The string "From" appears in some lines of the entries that follow; copy each such line.

Stored entries

--

(* ===== verification/Bitstring.v ===== *)
(** * Bit strings: [src/utils/bitstring.h]

    A [bitstr_t *] is a list of bytes ([Z] in 0..255); an access outside the
    list is [None].  Every macro that reads or changes a bit string is a
    function here.  [bitz] is the abstract view: the boolean at bit position
    [i].  The theorems relate each macro to that view. *)
From Stdlib Require Import ZArith Lia.
From stdpp Require Import base numbers list option.
From S2P Require Import Prelude Macros.
Open Scope Z_scope.

Notation bitstr_t := Z (only parsing).

(** ** Addressing *)
Definition _bit_byte (bit : Z) : Z := Z.shiftr bit 3.
Definition _bit_mask (bit : Z) : Z := Z.shiftl 1 (Z.land bit 7).
Definition bitstr_size (nbits : Z) : Z := Z.shiftr (nbits + 7) 3.
Definition bit_alloc (nbits : Z) : list bitstr_t := replicate (Z.to_nat (bitstr_size nbits)) 0.

(** ** Single bits *)
Definition bit_test (name : list bitstr_t) (bit : Z) : option Z :=
  b ← zget name (_bit_byte bit); Some (Z.land b (_bit_mask bit)).

Definition bit_set (name : list bitstr_t) (bit : Z) : option (list bitstr_t) :=
  b ← zget name (_bit_byte bit); zset name (_bit_byte bit) (u8 (Z.lor b (_bit_mask bit))).

Definition bit_clear (name : list bitstr_t) (bit : Z) : option (list bitstr_t) :=
  b ← zget name (_bit_byte bit);
  zset name (_bit_byte bit) (u8 (Z.land b (Z.lnot (_bit_mask bit)))).

(** ** Ranges of bits *)

(** [_name[byte] op= m] *)
Definition byte_and (name : list bitstr_t) (byte m : Z) : option (list bitstr_t) :=
  b ← zget name byte; zset name byte (u8 (Z.land b m)).
Definition byte_or (name : list bitstr_t) (byte m : Z) : option (list bitstr_t) :=
  b ← zget name byte; zset name byte (u8 (Z.lor b m)).

(** [while (++_startbyte < _stopbyte) _name[_startbyte] = v]; [n] is the
    number of iterations, [_stopbyte - _startbyte - 1]. *)
Fixpoint byte_fill (n : nat) (name : list bitstr_t) (startbyte v : Z) : option (list bitstr_t) :=
  match n with
  | O => Some name
  | S n' => name' ← zset name (startbyte + 1) v; byte_fill n' name' (startbyte + 1) v
  end.

Definition bit_nclear (name : list bitstr_t) (start stop : Z) : option (list bitstr_t) :=
  let startbyte := _bit_byte start in
  let stopbyte := _bit_byte stop in
  let lo := Z.shiftr 255 (8 - Z.land start 7) in
  let hi := Z.shiftl 255 (Z.land stop 7 + 1) in
  if startbyte =? stopbyte then byte_and name startbyte (Z.lor lo hi)
  else
    name ← byte_and name startbyte lo;
    name ← byte_fill (Z.to_nat (stopbyte - startbyte - 1)) name startbyte 0;
    byte_and name stopbyte hi.

Definition bit_nset (name : list bitstr_t) (start stop : Z) : option (list bitstr_t) :=
  let startbyte := _bit_byte start in
  let stopbyte := _bit_byte stop in
  let lo := Z.shiftl 255 (Z.land start 7) in
  let hi := Z.shiftr 255 (7 - Z.land stop 7) in
  if startbyte =? stopbyte then byte_or name startbyte (Z.land lo hi)
  else
    name ← byte_or name startbyte lo;
    name ← byte_fill (Z.to_nat (stopbyte - startbyte - 1)) name startbyte 255;
    byte_or name stopbyte hi.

--

Answer space:
From Stdlib Require Import ZArith Lia.
From stdpp Require Import base numbers list option.
From S2P Require Import Prelude Macros.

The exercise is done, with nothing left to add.